NVIDIA · luyiyun1021 · May 12, 2026 · May 12, 2026 · May 13, 2026
@@ -188,6 +188,113 @@ def support_fused_qkv(cls) -> bool:
         return True
 
 
+class UlyssesCrossAttention(AttentionBackend):
+    """
+    Ulysses Sequence Parallelism wrapper for cross-attention where
+    ``S_q != S_kv`` and K/V are pre-projected.
+
+    Uses three collectives total:
+      1. Q all-to-all:           [B, S_q/U, H, D]  -> [B, S_q,  H/U, D]
+      2. Fused K|V 5D all-to-all: stack K, V on a new dim of size 2 so both
+                                  tensors travel in one collective:
+                                  [B, S_kv/U, 2, H_kv, D] -> [B, S_kv, 2, H_kv/U, D]
+      3. Output all-to-all:      [B, S_q, H/U, D]  -> [B, S_q/U, H, D]
+
+    Per-rank receive volume is ``((U-1)/U^2) * total_bytes`` per collective,
+    i.e. a factor of ``U`` less than an all-gather of the same total tensor.
+
+    The inner backend must be instantiated at sharded head counts
+    ``(H/U, H_kv/U)`` so its forward sees the post-a2a shape correctly.
+
+    Caller contract:
+    - ``q``, ``k``, ``v`` are seq-sharded, full-head NHD tensors. The Q-side
+      and KV-side seq dims are independent.
+    - ``S_q`` and ``S_kv`` must each be divisible by ``world_size``.
+    - All other kwargs (``attention_mask``, etc.) are forwarded transparently
+      to the inner backend after the a2a phase.
+    - ``world_size == 1`` is a fast path that skips all three collectives.
+    - ``support_fused_qkv() == False`` (S_q != S_kv precludes Q+KV fusion).
+    """
+
+    def __init__(
+        self,
+        inner_backend: AttentionBackend,
+        process_group: Optional[torch.distributed.ProcessGroup] = None,
+    ):
+        self.inner_backend = inner_backend
+        self.process_group = process_group
+        self._preferred_layout = AttentionTensorLayout.NHD
+
+        self.head_dim = inner_backend.head_dim
+        self.sharded_num_heads = inner_backend.num_heads
+        self.sharded_num_kv_heads = getattr(inner_backend, "num_kv_heads", self.sharded_num_heads)
+
+        try:
+            self.world_size = torch.distributed.get_world_size(group=process_group)

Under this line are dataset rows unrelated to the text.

Lemma contains_dots_cons c s :
  contains_str ".." (String c s) = (bool_decide (c = "."%char) && starts_with_char "." s) || contains_str ".." s.
Proof.
  change (contains_str ".." (String c s)) with (starts_with ".." (String c s) || contains_str ".." s). f_equal.
  unfold starts_with. change (strip_prefix ".." (String c s)) with (if decide ("."%char = c) then strip_prefix "." s else None).
  destruct (decide ("."%char = c)) as [<-|Hc]; [|by rewrite bool_decide_false].
  rewrite bool_decide_true by done. destruct s as [|d s]; [done|].
  change (strip_prefix "." (String d s)) with (if decide ("."%char = d) then Some s else None). cbn [starts_with_char].
  destruct (decide ("."%char = d)) as [<-|Hd]; [by rewrite bool_decide_true|by rewrite bool_decide_false].
Qed.

Lemma split_char_nonnil c s : split_char c s ≠ [].
Proof. destruct s as [|d s]; [done|]. cbn [split_char]. destruct (decide (d = c)); [done|]. by destruct (split_char c s). Qed.

Lemma split_dotted s : parts_ok (split_char "." s) = dotted s ∧ first_open (split_char "." s) = dotted_rest s.
Proof.
  induction s as [|c s [IH1 IH2]]; [done|]. unfold dotted, dotted_rest in *. rewrite contains_dots_cons. cbn [split_char forall_char starts_with_char].
  rewrite atext_local. destruct (decide (c = "."%char)) as [->|Hc].
  - cbn [first_open parts_ok forallb forall_char is_empty]. rewrite !bool_decide_true by done. cbn [negb andb]. split; [by rewrite !andb_false_r|].
    change (forallb _ (split_char "." s)) with (parts_ok (split_char "." s)). rewrite IH1, orb_true_r. destruct s as [|d s]; [done|].
    cbn [andb]. change (is_empty (String d s)) with false. change (ends_with_char "." (String "." (String d s))) with (ends_with_char "." (String d s)).
    cbn [negb andb]. rewrite negb_orb. destruct (starts_with_char "." (String d s)); cbn [negb andb]; [by rewrite andb_false_r|done].
  - rewrite (bool_decide_false (c = _)) by done. rewrite orb_false_r. cbn [andb orb]. change (is_empty (String c s)) with false. cbn [negb andb].
    assert (ends_with_char "." (String c s) = ends_with_char "." s) as ->.
    { destruct s; [|done]. by apply bool_decide_false. }
    destruct (split_char "." s) as [|w ws] eqn:Hsp; [by apply split_char_nonnil in Hsp|]. clear Hsp. cbn [first_open parts_ok forallb forall_char is_empty] in *.
    change (is_empty (String c w)) with false. cbn [negb andb]. change (forallb _ ws) with (parts_ok ws) in *.
    destruct (atext c); cbn [andb]; [done|by rewrite !andb_false_r].
Qed.

Lemma valid_label_same label :
  length_in 1 63 label && forall_char (λ c, is_ascii_alphanumeric c || bool_decide (c = "-"%char)) label &&
  match label with String c _ => is_ascii_alphanumeric c | "" => false end &&
  match last_char label with Some c => is_ascii_alphanumeric c | None => false end = valid_label label.
Proof.
  unfold valid_label, length_in. change (λ c, is_ascii_alphanumeric c || bool_decide (c = "-"%char)) with label_char.
  destruct label as [|c label]; [done|]. change (is_empty (String c label)) with false. cbn [negb andb starts_with_char].
  change (1 <=? String.length (String c label))%nat with true. cbn [andb].
  assert (forall_char label_char (String c label) = true →
    (match last_char (String c label) with Some c => is_ascii_alphanumeric c | None => false end) = negb (ends_with_char "-" (String c label))) as Hlast.
  { generalize c. induction label as [|d label IH]; intros e Hall.
    - cbn in Hall |- *. rewrite andb_true_r in Hall. by rewrite host_char_ends, Hall.
    - apply andb_true_iff in Hall as [_ Hall]. exact (IH d Hall). }
  rewrite (host_char_ends c). destruct (forall_char label_char (String c label)) eqn:Hall; [|by rewrite !andb_false_r].
  rewrite Hlast by done. apply andb_true_iff in Hall as [-> _]. cbn [andb]. rewrite !andb_true_r. by rewrite <- andb_assoc.
Qed.

Lemma forallb_same {A} (f g : A → bool) l : (∀ x, f x = g x) → forallb f l = forallb g l.
Proof. intros Hfg. induction l as [|x l IH]; [done|]. cbn [forallb]. by rewrite Hfg, IH. Qed.

Lemma valid_email_split value local domain :
  split_once "@" value = Some (local, domain) →
  valid_email value = true ↔
  is_ascii value && (String.length value <=? 254)%nat = true ∧
  valid_local local && negb (is_empty domain) && (String.length domain <=? 253)%nat && (count_char "@" value =? 1)%nat = true ∧
  forallb valid_label (split_char "." domain) = true.
Proof.
  intros Hs. unfold valid_email. rewrite Hs. pose proof Hs as [-> _]%split_once_Some. rewrite length_append. cbn [String.length].
  change (forallb (λ part, negb (is_empty part) && forall_char atext part) (split_char "." local)) with (parts_ok (split_char "." local)).
  rewrite (proj1 (split_dotted local)), (forallb_same _ valid_label (split_char "." domain)) by (intros; apply valid_label_same).
  unfold valid_local, dotted, length_in. assert (∀ t, negb (is_empty t) = (1 <=? String.length t)%nat) as -> by (by intros []).
  rewrite !andb_true_iff, !Nat.leb_le. assert (∀ t, negb (is_empty t) = true ↔ (1 ≤ String.length t)%nat) as Hne.
  { intros []; cbn; split; intros; try done; lia. }
  rewrite !Hne. split; intros; destruct_and?; split_and?; try done; lia.
Qed.

(** C38: the two places that read a recipient's address agree: the invitation's
    parser and the one that normalizes the address a credential discloses accept
    the same texts and give the same canonical address, so an address that is
    invited is the address that is checked. *)
Theorem email_readers_agree (value email : string) : parse_canonical_email value = Ok email ↔ normalize_email value = Ok email.
Proof.
  unfold parse_canonical_email, normalize_email. destruct (split_once "@" value) as [[local domain]|] eqn:Hs.
  - cbn [ok_or]. pose proof (valid_email_split value local domain Hs) as Hv. split; intros He.
    + apply bind_Ok in He as (? & (Ha & Hb & Hc)%ensure_Ok%Hv & He). rewrite Ha. cbn [ensure]. rewrite !bind_ret_l, Hb. cbn [ensure].
      rewrite bind_ret_l, Hc. rewrite bind_ret_l in He. by injection He as <-.
    + apply bind_Ok in He as (? & Ha%ensure_Ok & He). rewrite bind_ret_l in He. apply bind_Ok in He as (? & Hb%ensure_Ok & He).
      apply bind_Ok in He as (? & Hc%ensure_Ok & He). rewrite (proj2 Hv) by done. by injection He as <-.
  - split; intros He; by apply bind_Ok in He as (? & _ & He).
Qed.

(** ** Receipts and their windows *)

Section Receipts.
Context `{FloatText} `{Sha256} `{EvidenceLib} `{Rfc3339} `{ShareTime}.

+        except (RuntimeError, ValueError):
+            self.world_size = 1
+
+        # Exposed head counts reflect the full, unsharded model width. The
+        # inner backend is at (H/U, H_kv/U) so that on each rank, after the
+        # a2a distributes heads across ranks, the shape matches.
+        self.num_heads = self.sharded_num_heads * self.world_size
+        self.num_kv_heads = self.sharded_num_kv_heads * self.world_size
+
+    def forward(
+        self,
+        q: torch.Tensor,
+        k: torch.Tensor,
+        v: torch.Tensor,
+        **kwargs,
+    ) -> torch.Tensor:
+        assert q.dim() == 4, f"q must be 4D [B, S_q/U, H, D], got {q.dim()}D"
+        assert k.dim() == 4, f"k must be 4D [B, S_kv/U, H_kv, D], got {k.dim()}D"
+        assert v.dim() == 4, f"v must be 4D [B, S_kv/U, H_kv, D], got {v.dim()}D"
+        assert q.shape[0] == k.shape[0] == v.shape[0], (
+            f"q/k/v batch mismatch: {q.shape[0]}, {k.shape[0]}, {v.shape[0]}"
+        )
+        assert k.shape[1] == v.shape[1], f"k/v seq shard mismatch: k={k.shape[1]}, v={v.shape[1]}"
+
+        if self.world_size > 1:
+            # Q: [B, S_q/U, H, D] -> [B, S_q, H/U, D]
+            q = all_to_all_4d(q, scatter_dim=2, gather_dim=1, process_group=self.process_group)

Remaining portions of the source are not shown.